Gavrilo Princip es el alma de la conspiración. El organizador y reclutador es uno de sus amigos, que vive en Sarajevo, Danilo Ilic. Uno de los más decididos es Nedeljko Čabrinović.
Tienen en su poder pistolas y bombas que les ha proporcionado uno de los ayudantes del coronel Dimitrijević, creador de la Mano Negra.
El oficial serbio que les ha entregado las armas, el capitán Tankovic, también les ha dado cápsulas de cianuro que deben utilizar si los detiene la policía imperial.
Estos jóvenes están decididos, pero no tienen experiencia. El sábado 27 de junio de 1914 recorren el itinerario que debe seguir al día siguiente el cortejo de coches oficiales.
Las fachadas de los edificios y los muelles que bordean el río Miljacka, cuyo curso parte Sarajevo en dos, están adornados con los retratos del archiduque y su esposa. Las viviendas que dominan el muelle Appel están decoradas con guirnaldas.

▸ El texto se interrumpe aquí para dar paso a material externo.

(* ===== verification/Waitgroup.v ===== *)
(** * Wait groups

    [src/dyco_waitgroup.c]: a set of coroutine identifiers, a count of the
    finished ones, and the coroutines waiting for a target count or for all. *)
From S2P Require Import Prelude Htable Queue SleepTree World SimOS Schedule SchedInv Prog Coroutine.
From S2P Require Import Coropool.

Local Open Scope Z_scope.
Local Open Scope dyco_scope.

Section waitgroup.
Context {os : OS} {T : Type} {st : SleepTree T}.
Local Abbreviation world := (@world os T).

Definition getwg (a : addr) : M world waitgroup :=
  let* w := get_st in match w_groups w !! a with Some x => ret x | None => throw FSegv end.
Definition upd_wg (a : addr) (f : waitgroup -> waitgroup) : M world unit :=
  let* x := getwg a in modify (fun w => set_w_groups (<[a := f x]> (w_groups w)) w).

Definition wg_notify (notifyfd finished_num : Z) : M world unit :=
  let* r := sys (os_eventfd_write notifyfd (u64 finished_num)) in DYCO_MUST (r =? 0).

Fixpoint wg_notify_all (fds : list Z) (n : Z) : M world unit :=
  match fds with
  | [] => ret tt
  | fd :: fds' => wg_notify fd n ;;; wg_notify_all fds' n
  end.

Fixpoint wgsublist_free (l : list Z) : M world unit :=
  match l with
  | [] => ret tt
  | fd :: l' => let* _ := sys (os_close fd) in wgsublist_free l'
  end.

(** The width of the tables: the loop [while ((suggest_size >> width) != 0)
    ++width] runs at most 17 times below 65536. *)
Fixpoint width_loop (fuel : nat) (suggest_size width : Z) : Z :=
  match fuel with
  | O => width
  | S fuel' =>
      if Z.shiftr suggest_size width =? 0 then width
      else width_loop fuel' suggest_size (width + 1)
  end.

Definition wg_width (suggest_size : Z) : Z :=
  if suggest_size <=? 0 then DYCO_HTABLE_DEFAULTWITDH
  else if 65536 <? suggest_size then DYCO_HTABLE_MAXWITDH
  else width_loop 17 suggest_size 1.

Definition dyco_waitgroup_create (suggest_size : Z) : M world addr :=
  let* a := malloc in
  if a =? NULL then ret NULL
  else
    let* ok := sys os_alloc_ok in
    let wd := wg_width suggest_size in
    modify (fun w => set_w_groups (<[a := mk_wg 0 0 (snd (htable_init [] (ok 0%nat) wd))
      (snd (htable_init [] (ok 1%nat) wd)) []]> (w_groups w)) w) ;;;
    ret a.

Definition get_target_map (group : addr) (w : world) : @dyco_htable (list Z) :=
  match w_groups w !! group with
  | Some g => wg_target_sublist_map g
  | None => mk_htable 0 0 0 TNull
  end.
Definition set_target_map (group : addr) (h : @dyco_htable (list Z)) (w : world) : world :=
  set_w_groups (alter (set_wg_target_sublist_map h) group (w_groups w)) w.

Definition dyco_waitgroup_destroy (group : addr) : M world unit :=
  if group =? NULL then ret tt
  else
    let* g := getwg group in
    wgsublist_free (wg_final_sublist g) ;;;
    htable_clear_with_freecb (get_target_map group) (set_target_map group) wgsublist_free ;;;
    let* g := getwg group in
    let* _ := lift (htable_clear (wg_cid_set g)) in
    modify (fun w => set_w_groups (delete group (w_groups w)) w).

Definition dyco_waitgroup_add (group : addr) (cid : Z) : M world Z :=
  if group =? NULL then ret (-1)
  else
    let* g := getwg group in
    let* ok := sys os_alloc_ok in
    let* (r, h) := lift (htable_insert [] ok (wg_cid_set g) cid []) in
    upd_wg group (set_wg_cid_set h) ;;;
    if negb (r =? 1) then ret 0
    else upd_wg group (fun g => set_wg_tot_size (wg_tot_size g + 1) g) ;;; ret 1.

Definition dyco_waitgroup_done (group : addr) : M world Z :=
  if group =? NULL then ret (-1)
  else
    let* oco := opt_curr in
    match oco with
    | None => ret (-1)
    | Some co =>
        let* c := getco co in
        let* g := getwg group in
        let* r := lift (htable_contains (wg_cid_set g) (co_cid c)) in
        if negb (r =? 1) then ret 0
        else
          let finished := wg_finished g + 1 in
          upd_wg group (set_wg_finished finished) ;;;
          let* tslist := lift (htable_find [] (wg_target_sublist_map g) finished) in
          wg_notify_all tslist finished ;;;
          when (finished =? wg_tot_size g) (wg_notify_all (wg_final_sublist g) finished) ;;;
          ret 1
    end.

(** A node becomes the head of an empty list, or follows the head. *)
Definition sub_insert (fd : Z) (l : list Z) : list Z :=
  match l with [] => [fd] | x :: l' => x :: fd :: l' end.

(** The unlinking after a wait dereferences the head of the list. *)
Definition wg_unlink_final (group : addr) (fd : Z) : M world unit :=
  let* g := getwg group in
  match wg_final_sublist g with
  | [] => throw FSegv
  | l => upd_wg group (set_wg_final_sublist (unlink fd l)) ;;;
         when (bool_decide (fd ∈ l)) (let* _ := sys (os_close fd) in ret tt)
  end.

(** Unlinking a node other than the head changes the list the table entry
    already points to; an insertion at a key that is present allocates
    nothing. *)
Definition wg_unlink_target (group : addr) (target fd : Z) : M world unit :=
  let* g := getwg group in
  let* l := lift (htable_find [] (wg_target_sublist_map g) target) in
  match l with
  | [] => throw FSegv
  | x :: l' =>
      (if x =? fd then
         match l' with
         | _ :: _ =>
             let* ok := sys os_alloc_ok in
             let* (_, h) := lift (htable_insert [] ok (wg_target_sublist_map g) target l') in
             upd_wg group (set_wg_target_sublist_map h)
         | [] =>
             let* (_, _, h) := lift (htable_delete [] (wg_target_sublist_map g) target) in
             upd_wg group (set_wg_target_sublist_map h)
         end
       else
         let* (_, h) := lift (htable_insert [] (fun _ => true) (wg_target_sublist_map g) target
                                (x :: unlink fd l')) in
         upd_wg group (set_wg_target_sublist_map h)) ;;;
      when (bool_decide (fd ∈ l)) (let* _ := sys (os_close fd) in ret tt)
  end.

Definition dyco_waitgroup_wait (group : addr) (target timeout : Z) : prog world Z :=
  if group =? NULL then PRet (-1)
  else
    let! g := atomic (getwg group) in
    if timeout =? 0 then PRet (wg_finished g)
    else
      let! oco := atomic opt_curr in
      match oco with
      | None => PRet (-1)
      | Some co =>
          if target <=? 0 then
            if wg_finished g =? wg_tot_size g then PRet (wg_finished g)
            else
              let! notifyfd := atomic (sys os_eventfd) in
              do! atomic (DYCO_MUSTNOT (notifyfd =? -1));
              let! ok := atomic (sys os_alloc_ok) in
              if negb (ok O) then let! _ := atomic (sys (os_close notifyfd)) in PRet (-1)
              else
                do! atomic (upd_wg group (fun g =>
                      set_wg_final_sublist (sub_insert notifyfd (wg_final_sublist g)) g));
                do! suspend co notifyfd EVENTS_R timeout;
                let! r := atomic (sys (os_eventfd_read notifyfd)) in
                do! atomic (wg_unlink_final group notifyfd);
                PRet (match r with Some count => i32 count | None => -1 end)
          else if target <=? wg_finished g then PRet target
          else
            let! notifyfd := atomic (sys os_eventfd) in
            do! atomic (DYCO_MUSTNOT (notifyfd =? -1));
            let! ok := atomic (sys os_alloc_ok) in
            if negb (ok O) then let! _ := atomic (sys (os_close notifyfd)) in PRet (-1)
            else
              do! atomic (
                let* g := getwg group in
                let* sublist := lift (htable_find [] (wg_target_sublist_map g) target) in
                let* (_, h) := lift (htable_insert [] (fun n => ok (S n))
                                  (wg_target_sublist_map g) target (notifyfd :: sublist)) in
                upd_wg group (set_wg_target_sublist_map h));
              do! suspend co notifyfd EVENTS_R timeout;
              let! r := atomic (sys (os_eventfd_read notifyfd)) in
              do! atomic (wg_unlink_target group target notifyfd);
              PRet (match r with Some count => i32 count | None => -1 end)
      end.

End waitgroup.

(** * Properties *)

Section waitgroup_proofs.
Context {os : OS} {osl : OSLaws os} {T : Type} {st : SleepTree T}.
Local Abbreviation world := (@world os T).
Implicit Types (w : world) (g : waitgroup) (group : addr).

Lemma getwg_run group g w : w_groups w !! group = Some g -> getwg group w = Ok (g, w).
Proof. unfold getwg, bind, get_st. by intros ->. Qed.

Definition with_wg group g w : world := set_w_groups (<[group := g]> (w_groups w)) w.

Lemma upd_wg_run group f g w :
  w_groups w !! group = Some g -> upd_wg group f w = Ok (tt, with_wg group (f g) w).
Proof. intros Hg. unfold upd_wg, bind. by rewrite (getwg_run group g w Hg). Qed.

(** The members of a group; their number is its total. *)
Definition members g : gset Z := dom (habs (wg_cid_set g)).

Definition wg_ok g : Prop :=
  htable_wf (wg_cid_set g) /\ wg_tot_size g = Z.of_nat (size (members g)).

Este sábado 27 de junio se oyen gritos y una multitud de curiosos se pone a correr y aplaude mientras rodean al archiduque Francisco Fernando y a su esposa, que han decidido recorrer la ciudad en vísperas de su recepción oficial.
Les aclaman porque los serbios son solo una minoría en la población de Sarajevo, formada por croatas, musulmanes y otras nacionalidades que aclaman al heredero, cuyas ansias reformadoras son bien conocidas.

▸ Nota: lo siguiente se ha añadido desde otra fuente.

(** The loop of [sslserver]. *)
Fixpoint ssl_accept_clients (fuel : nat) (ctx listenfd : Z) : prog world unit :=
  match fuel with
  | O => PFault FFuel
  | S fuel' =>
      let! (client, peer) := Hook.accept tries listenfd in
      do! atomic (put [287; default 0 peer]);
      let! ssl := atomic (sys (SSL_new ctx)) in
      do! atomic (sys (fun k => (tt, SSL_set_fd ssl client k)));
      let! _ := atomic (dyco_coroutine_create SSLCONNECTION ssl) in
      ssl_accept_clients fuel' ctx listenfd
  end.

Fixpoint ssl_foo (fuel : nat) : prog world unit :=
  match fuel with
  | O => PFault FFuel
  | S fuel' => do! dyco_coroutine_sleep 400; do! atomic (put [46]); ssl_foo fuel'
  end.

End program.
End SslServerC.

Module SslClientC.
Section program.
Context {os : OS} {io : IO os} {libc : Libc os} {lib : Ssl.SSLLib os} {use : SSLUse os} {T : Type} {st : SleepTree T}.
Local Abbreviation world := (@world os T).
Context (tries : nat) (junk : list Z).

Definition client_hang_up (ctx ssl fd : Z) : M world unit :=
  SslServerC.hang_up ssl fd ;;;
  sys (fun k => (tt, SSL_CTX_free ctx k)).

Fixpoint ssl_client_loop (fuel : nat) (ctx ssl serverfd : Z) (buf : list Z) : prog world unit :=
  match fuel with
  | O => PFault FFuel
  | S fuel' =>
      let! len := Ssl.dyco_SSL_write tries ssl (str "Hello. I'm SSL Client.") in
      if len <=? 0 then atomic (client_hang_up ctx ssl serverfd)
      else
        let! (len, bytes) := Ssl.dyco_SSL_read tries ssl 1024 in
        let buf := fill buf bytes in
        if len <=? 0 then atomic (client_hang_up ctx ssl serverfd)
        else
          do! atomic (put (269 :: shown len buf));
          do! dyco_coroutine_sleep 1000;
          ssl_client_loop fuel' ctx ssl serverfd buf
  end.

(** [sslclient] from [SSL_new] on. *)
Definition sslclient (fuel : nat) (ctx serverfd : Z) : prog world unit :=
  let! ssl := atomic (sys (SSL_new ctx)) in
  do! atomic (sys (fun k => (tt, SSL_set_fd ssl serverfd k)));
  let! ret := Ssl.dyco_SSL_connect tries ssl in
  do! atomic (put [240; ret]);
  if negb (ret =? 1) then
    atomic (let* _ := Hook.close serverfd in
      sys (fun k => (tt, SSL_free ssl k)) ;;; sys (fun k => (tt, SSL_CTX_free ctx k)))
  else
    do! atomic (put [248]);
    ssl_client_loop fuel ctx ssl serverfd junk.

End program.
End SslClientC.

(** * Properties *)

(** What has been received on a connection; receiving and printing are no
    sending. *)
Class ConnLaws (os : OS) {io : IO os} {iol : IOLaws os} {libc : Libc os} := {
  io_got : kernel -> Z -> list Z;
  recv_gives fd len flags k : 0 <= len -> let '((r, bytes), k') := io_recv fd len flags k in
    -1 <= r <= len /\ length bytes = Z.to_nat r /\ io_got k' fd = io_got k fd ++ bytes /\ io_sent k' fd = io_sent k fd;
  send_got fd buf flags k : io_got (io_send fd buf flags k).2 fd = io_got k fd;
  close_conn fd k : io_got (os_close fd k).2 fd = io_got k fd /\ io_sent (os_close fd k).2 fd = io_sent k fd;
  printf_conn l fd k : io_got (c_printf l k) fd = io_got k fd /\ io_sent (c_printf l k) fd = io_sent k fd;
  free_conn p fd k : io_got (c_free p k) fd = io_got k fd /\ io_sent (c_free p k) fd = io_sent k fd;
  got_quiet fd l :: Quiet (fun k => io_got k fd = l)
}.

Section echo.
Context {os : OS} {io : IO os} {iol : IOLaws os} {libc : Libc os} {conn : ConnLaws os} {srv : Server os}.
Context {T : Type} {st : SleepTree T} {stl : SleepTreeLaws T}.
Local Abbreviation world := (@world os T).
Implicit Types (w : world).
Import SocketServerC.

Definition got_on (fd : Z) w : list Z := io_got (w_kern w) fd.

(** From [w] on, [l] has been received on [fd], and sent back. *)
Definition echoed (fd : Z) (got sent : list Z) (k : kernel) : Prop :=
  exists l, io_got k fd = got ++ l /\ io_sent k fd = sent ++ l.

(** While the connection takes what is sent: *)
Context (fd : Z) (K : kernel -> Prop) `{!Quiet K} (R : world -> world -> Prop).
Hypothesis takes : forall b k, K k -> b <> [] -> 0 < (io_send fd b 0 k).1 /\ K (io_send fd b 0 k).2.
Hypothesis steady : forall k, K k ->
  (forall len, K (io_recv fd len 0 k).2) /\ (forall l, K (c_printf l k)) /\ (forall p, K (c_free p k)).
Hypothesis alone : forall w1 w2, R w1 w2 ->
  got_on fd w2 = got_on fd w1 /\ sent_on fd w2 = sent_on fd w1 /\ (K (w_kern w1) -> K (w_kern w2)).

(** [g] has been received and [s] sent. *)
Definition ledger (g s : list Z) (k : kernel) : Prop := K k /\ (io_got k fd = g /\ io_sent k fd = s).

Lemma ledger_wait g s ev timeout w :
  ledger g s (w_kern w) -> wp R any_fault (waitev fd ev timeout) (fun _ w' => ledger g s (w_kern w')) w.
Proof.
  intros Hl. apply (waitev_quiet (ledger g s)); [|done]. intros w1 w2 (H1 & H2 & H3)%alone (HK & Hg & Hs).
  unfold got_on, sent_on in *. unfold kept, ledger. split; [auto|]. by rewrite H1, H2.
Qed.

(** A call of [dyco_recv] passes on what it has received. *)
Lemma ledger_recv len g s w :
  0 <= len < 2 ^ 31 -> ledger g s (w_kern w) ->
  wp R any_fault (dyco_recv fd len 0) (fun r w' => -1 <= r.1 <= len /\ length r.2 = Z.to_nat r.1 /\
    ledger (g ++ r.2) s (w_kern w')) w.
Proof.
  intros Hlen Hl. unfold dyco_recv. apply wp_bind. eapply wp_mono; [|by apply ledger_wait].
  intros _ w1 (HK & Hg & Hs). apply wp_bind, wp_atomic. unfold sys.
  pose proof (recv_gives fd len 0 (w_kern w1) ltac:(lia)) as Hr. pose proof (proj1 (steady _ HK) len) as HK1.
  destruct (io_recv fd len 0 (w_kern w1)) as [[r bytes] k]. destruct Hr as (Hr & Hb & Hg1 & Hs1). simpl.
  assert (Hi : i32 r = r) by (apply i32_small; unfold is_i32; lia). rewrite Hi.
  split; [done|]. split; [done|]. split; [done|]. split; congruence.
Qed.

Lemma ledger_send tries bytes g s w :
  bytes <> [] -> Z.of_nat (length bytes) < 2 ^ 31 -> (length bytes < tries)%nat -> ledger g s (w_kern w) ->
  wp R any_fault (dyco_send tries fd bytes 0)
    (fun r w' => r = Z.of_nat (length bytes) /\ ledger g (s ++ bytes) (w_kern w')) w.
Proof.
  intros Hne Hlen Htr (HK & Hg & Hs).
  eapply wp_mono; [|apply (send_whole fd bytes 0 s R any_fault (fun k => K k /\ io_got k fd = g) (fun _ => True)); try done].
  - by intros r w' [-> [[[HK' Hg'] Hs'] _]].
  - intros n w1 [[[HK1 Hg1] Hs1] _]. eapply wp_mono; [|by apply (ledger_wait g (s ++ take n bytes))].
    by intros _ w2 (HK2 & Hg2 & Hs2).
  - intros b k [HK1 Hg1] Hb. destruct (takes b k HK1 Hb) as [H1 H2]. split_and!; [done|done|]. by rewrite send_got.
Qed.

Lemma reader_loop_echoes tries fuel g s w :
  (1024 < tries)%nat -> ledger g s (w_kern w) ->
  wp R any_fault (server_reader_loop tries fuel fd) (fun _ w' => echoed fd g s (w_kern w')) w.
Proof.
  intros Htr. revert g s w. induction fuel as [|fuel IH]; intros g s w Hl; [done|]. cbn [server_reader_loop].
  apply wp_bind. eapply wp_mono; [|by apply (ledger_recv 1024)]. intros [r bytes] w1 (Hr & Hb & Hl1). cbn [fst snd] in *.
  destruct (Z.ltb_spec 0 r) as [Hpos|Hneg].
  - apply wp_bind. destruct (_ <? fd); [done|]. cbn [pwhen wp]. apply wp_bind, wp_atomic.
    unfold put, sys. set (out := c_printf _ _). assert (Hl2 : ledger (g ++ bytes) s out).
    { destruct Hl1 as (HK & Hg & Hs). unfold out. destruct (printf_conn (20 :: shown r (fill (replicate 1024 0) bytes)) fd (w_kern w1)).
      split; [by apply steady|]. by split; congruence. }
    assert (Ht : take (Z.to_nat r) (fill (replicate 1024 0) bytes) = bytes) by (unfold fill; rewrite <- Hb; apply take_app_length).
    rewrite Ht. apply wp_bind. eapply wp_mono; [|apply ledger_send; [..|exact Hl2]].
    + intros r2 w2 (-> & Hl3). destruct (Z.eqb_spec (Z.of_nat (length bytes)) (-1)); [lia|].
      eapply wp_mono; [|by apply IH]. intros _ w3 (l & Hg & Hs). exists (bytes ++ l). by rewrite !app_assoc.
    + intros ->. simpl in Hb. lia.
    + lia.
    + lia.
  - assert (E : bytes = []) by (destruct bytes; [done|simpl in Hb; lia]). rewrite E, app_nil_r in Hl1.
    destruct (Z.eqb_spec r 0); [|by apply IH]. destruct Hl1 as (HK & Hg & Hs). apply wp_bind, wp_atomic.
    unfold dyco_close, sys. pose proof (close_conn fd (w_kern w1)) as [H1 H2]. destruct (os_close fd (w_kern w1)) as [r2 k]. cbn [snd] in H1, H2.
    apply wp_atomic. unfold put, sys. destruct (printf_conn [30; fd] fd k) as [H3 H4]. exists []. simpl. rewrite !app_nil_r. by split; congruence.
Qed.

End echo.

(** C35. The reader of [src/example/socket_server.c] echoes: while every call of
    [send] on its connection takes at least one byte (the connection is in a
    state of [K]), and as long as no other coroutine receives or sends on this
    connection or takes it out of [K], what the reader has sent on it when it
    returns is exactly what it has received from it, byte by byte and in order. *)
Theorem server_reader_echoes {os : OS} {io : IO os} {iol : IOLaws os} {libc : Libc os} {conn : ConnLaws os}
    {T : Type} {st : SleepTree T} (K : kernel -> Prop) `{!Quiet K} (R : @world os T -> @world os T -> Prop) tries fuel arg w :
  let fd := c_load arg (w_kern w) in
  (forall b k, K k -> b <> [] -> 0 < (io_send fd b 0 k).1 /\ K (io_send fd b 0 k).2) ->
  (forall k, K k -> (forall len, K (io_recv fd len 0 k).2) /\ (forall l, K (c_printf l k)) /\ (forall p, K (c_free p k))) ->
  (forall w1 w2, R w1 w2 ->
    got_on fd w2 = got_on fd w1 /\ sent_on fd w2 = sent_on fd w1 /\ (K (w_kern w1) -> K (w_kern w2))) ->
  (1024 < tries)%nat -> K (w_kern w) ->
  wp R any_fault (SocketServerC.server_reader tries fuel arg)
    (fun _ w' => echoed fd (got_on fd w) (sent_on fd w) (w_kern w')) w.
Proof.
  intros fd Htakes Hsteady Halone Htr HK. unfold SocketServerC.server_reader. apply wp_bind, wp_atomic. cbn [load gets].
  fold fd. apply wp_bind, wp_atomic. unfold sys. apply wp_bind, wp_atomic. unfold put, sys. cbn [w_kern set_w_kern].
  apply wp_bind. eapply wp_mono; [|apply (reader_loop_echoes fd K R Htakes Hsteady Halone tries fuel (got_on fd w) (sent_on fd w)); [done|]].
  - intros _ w1 (l & Hg & Hs). apply wp_bind, wp_atomic. unfold dyco_close, sys.
    destruct (close_conn fd (w_kern w1)) as [H1 H2]. destruct (os_close fd (w_kern w1)) as [r2 k]. cbn [snd] in H1, H2.
    exists l. by split; simpl; congruence.
  - destruct (free_conn arg fd (w_kern w)) as [H1 H2]. destruct (printf_conn [13] fd (c_free arg (w_kern w))) as [H3 H4].
    simpl. split; [by apply Hsteady, Hsteady|]. unfold got_on, sent_on. by split; congruence.
Qed.

(** ** A connection of the simulated system

    The output is dropped. *)
Definition sim_libc : Libc sim := {|
  c_printf _ k := k : @kernel sim;
  c_malloc size k := (sat_top k, sat_store (sat_top k + size) 0 k : @kernel sim);
  c_free _ k := k;
  c_load := sat_load : Z -> @kernel sim -> Z;
  c_store := sat_store : Z -> Z -> @kernel sim -> @kernel sim;
  c_rand k := (7, k);
  c_sleep s k := set_clock (k_clock k + s * 1000000000) k
|}.

Definition sim_conn : ConnLaws sim (libc := sim_libc).
Proof.
  refine {| io_got (k : @kernel sim) fd := sim_sent k (-1 - fd) |}; try done.
  - intros fd len flags k Hlen. simpl. unfold sim_recv. destruct (n_inbox (k_net k) !! fd) as [l|].
    + split; [rewrite length_take; lia|]. split; [lia|]. unfold sim_sent at 1 4. simpl.
      rewrite lookup_insert_eq, lookup_insert_ne by lia. done.
    + split; [lia|]. split; [done|]. by rewrite app_nil_r.
  - intros fd buf flags k. simpl. unfold sim_send. destruct (n_room (k_net k) <=? 0); [done|].
    unfold sim_sent at 1. simpl. by rewrite lookup_insert_ne by lia.
  - intros fd l. split; try done; intros; simpl; by repeat case_match.
Defined.

(** The coroutine 64 reads from descriptor 7, whose number is at the address
    2000, six bytes and then the end; 2 bytes are taken by a call of [send]. *)
Definition ex_peer : @world sim (gmap Z addr) :=
  set_w_kern (mk_kernel 1000000000 10 {[7 := 1]} ∅
    (mk_net {[7]} {[7]} ∅ {[7 := [1; 2; 3; 0; 5; 6]; 2000 := [7]]} 4 0 0) : @kernel sim) ex_blk.

Lemma server_reader_echoes_witness :
  wp time_passes any_fault (SocketServerC.server_reader (libc := sim_libc) 1025 3 2000)
    (fun _ w' => echoed (conn := sim_conn) 7 [] [] (w_kern w')) ex_peer /\
  match exec (SocketServerC.server_reader (libc := sim_libc) 1025 3 2000) ex_peer with
  | (SDone _, w') => sent_on 7 w' = [1; 2; 3; 0; 5; 6]
  | _ => False
  end.
Proof.
  split.
  - refine (server_reader_echoes (libc := sim_libc) (conn := sim_conn) has_room time_passes 1025 3 2000 ex_peer _ _ _ _ _).
    + intros b k Hk Hb. unfold has_room in *. simpl. unfold sim_send. rewrite Hk. simpl.
      split; [|done]. destruct b; [done|]. simpl. lia.
    + intros k Hk. split_and!; [|done|done]. intros len. unfold has_room in *. simpl. unfold sim_recv. by case_match.
    + by intros w1 w2 [c ->].
    + lia.
    + done.
  - by vm_compute.
Defined.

Esta acogida calurosa no preocupa a Gavrilo Princip y a sus camaradas. Al contrario, les reafirma en su decisión. Su aislamiento les exalta. Ya son héroes.

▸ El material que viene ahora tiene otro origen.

(** * VoiceLab: the mood effect chain and the TTS engine life cycle

    A shallow embedding of [backend/audio_processing.py],
    [backend/tts_engine.py], [backend/voice_bank.py] and the request
    handlers of [backend/main.py].

    Numbers.  Python floats and NumPy arrays are idealised as real numbers
    ([R]) and lists of reals; rounding is not modelled.  Integers
    ([intensity], sample rates, return codes) are [Z].

    Libraries.  [librosa.effects.pitch_shift], [librosa.effects.time_stretch]
    and [librosa.resample] are external: they are parameters of the
    development.  [np.tanh] is [tanh], [10 ** x] is [Rpower 10 x].

    Files.  A WAV file is the triple written by [sf.write]: samples, sample
    rate and subtype. *)

From Stdlib Require Import Reals Lra Lia ZArith List String Bool.
From Stdlib Require Import Sorted Permutation.
Import ListNotations.
Open Scope R_scope.

(** ** Python results *)

Inductive exn : Type :=
| ValueError
| AttributeError
| RuntimeError (msg : string).

Inductive result (A : Type) : Type :=
| Ok (a : A)
| Raise (e : exn).
Arguments Ok {A} a.
Arguments Raise {A} e.

(** ** audio_processing.py *)

Module AudioProcessing.

Definition TARGET_SR : Z := 44100.

Inductive subtype_t : Type := PCM_16 | PCM_24 | FLOAT.

Definition BIT_DEPTH : subtype_t := PCM_16.

(** What [sf.write(path, y, sr, subtype=...)] puts on disk. *)
Record wav : Type := mk_wav {
  wav_samples : list R;
  wav_sr : Z;
  wav_subtype : subtype_t
}.

(** Mood effect parameters: (pitch_semitones_max, speed_max, gain_db_max). *)
Definition MOOD_PARAMS : list (string * (R * R * R)) :=
  [ ("normal"%string,  (0,     1,    0));
    ("upbeat"%string,  (2.5,   1.18, 1.5));
    ("angry"%string,   (-1.5,  1.12, 3));
    ("excited"%string, (3.5,   1.22, 2)) ].

(** Dictionary lookup, [d.get(k)]. *)
Fixpoint dict_get {V : Type} (d : list (string * V)) (k : string) : option V :=
  match d with
  | [] => None
  | (k', v) :: d' => if String.eqb k k' then Some v else dict_get d' k
  end.

(** [k in d]. *)
Definition dict_mem {V : Type} (d : list (string * V)) (k : string) : bool :=
  match dict_get d k with Some _ => true | None => false end.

Ignoran que el coronel Dimitrijević, Apis, que de golpe se da cuenta de las consecuencias si el atentado tuviera éxito, cuando su intención era que no fuese más que una advertencia, un simulacro, ha alertado al embajador de Serbia en Varsovia. Este se ha encontrado con el administrador de Bosnia y con medias palabras ha evocado los riesgos de un atentado contra Francisco Fernando.
Pero el embajador serbio, a pesar de subrayar los peligros que implica la recepción de Francisco Fernando en Sarajevo, no es demasiado preciso. Y el administrador de Bosnia imagina que los serbios temen esta visita oficial que marcará la adhesión de la población de Sarajevo al Imperio.
El embajador serbio se retira sin pronunciar los nombres de estos «jóvenes bosnios».
Ya es demasiado tarde, nadie les puede detener.
Gavrilo Princip y sus camaradas se niegan a obedecer al enviado de la Mano Negra que les ordena que no ejecuten el plan.
Pero se trata de «su» atentado. De su sacrificio.
Una acción que, si tiene éxito, puede cambiar la historia del Imperio austrohúngaro y hacer posible la creación de la Gran Serbia.
El domingo 28 de junio, actúan.
Nedeljko Čabrinović lanza su bomba contra el cortejo de seis vehículos que recorre los muelles de la ribera del Miljacka.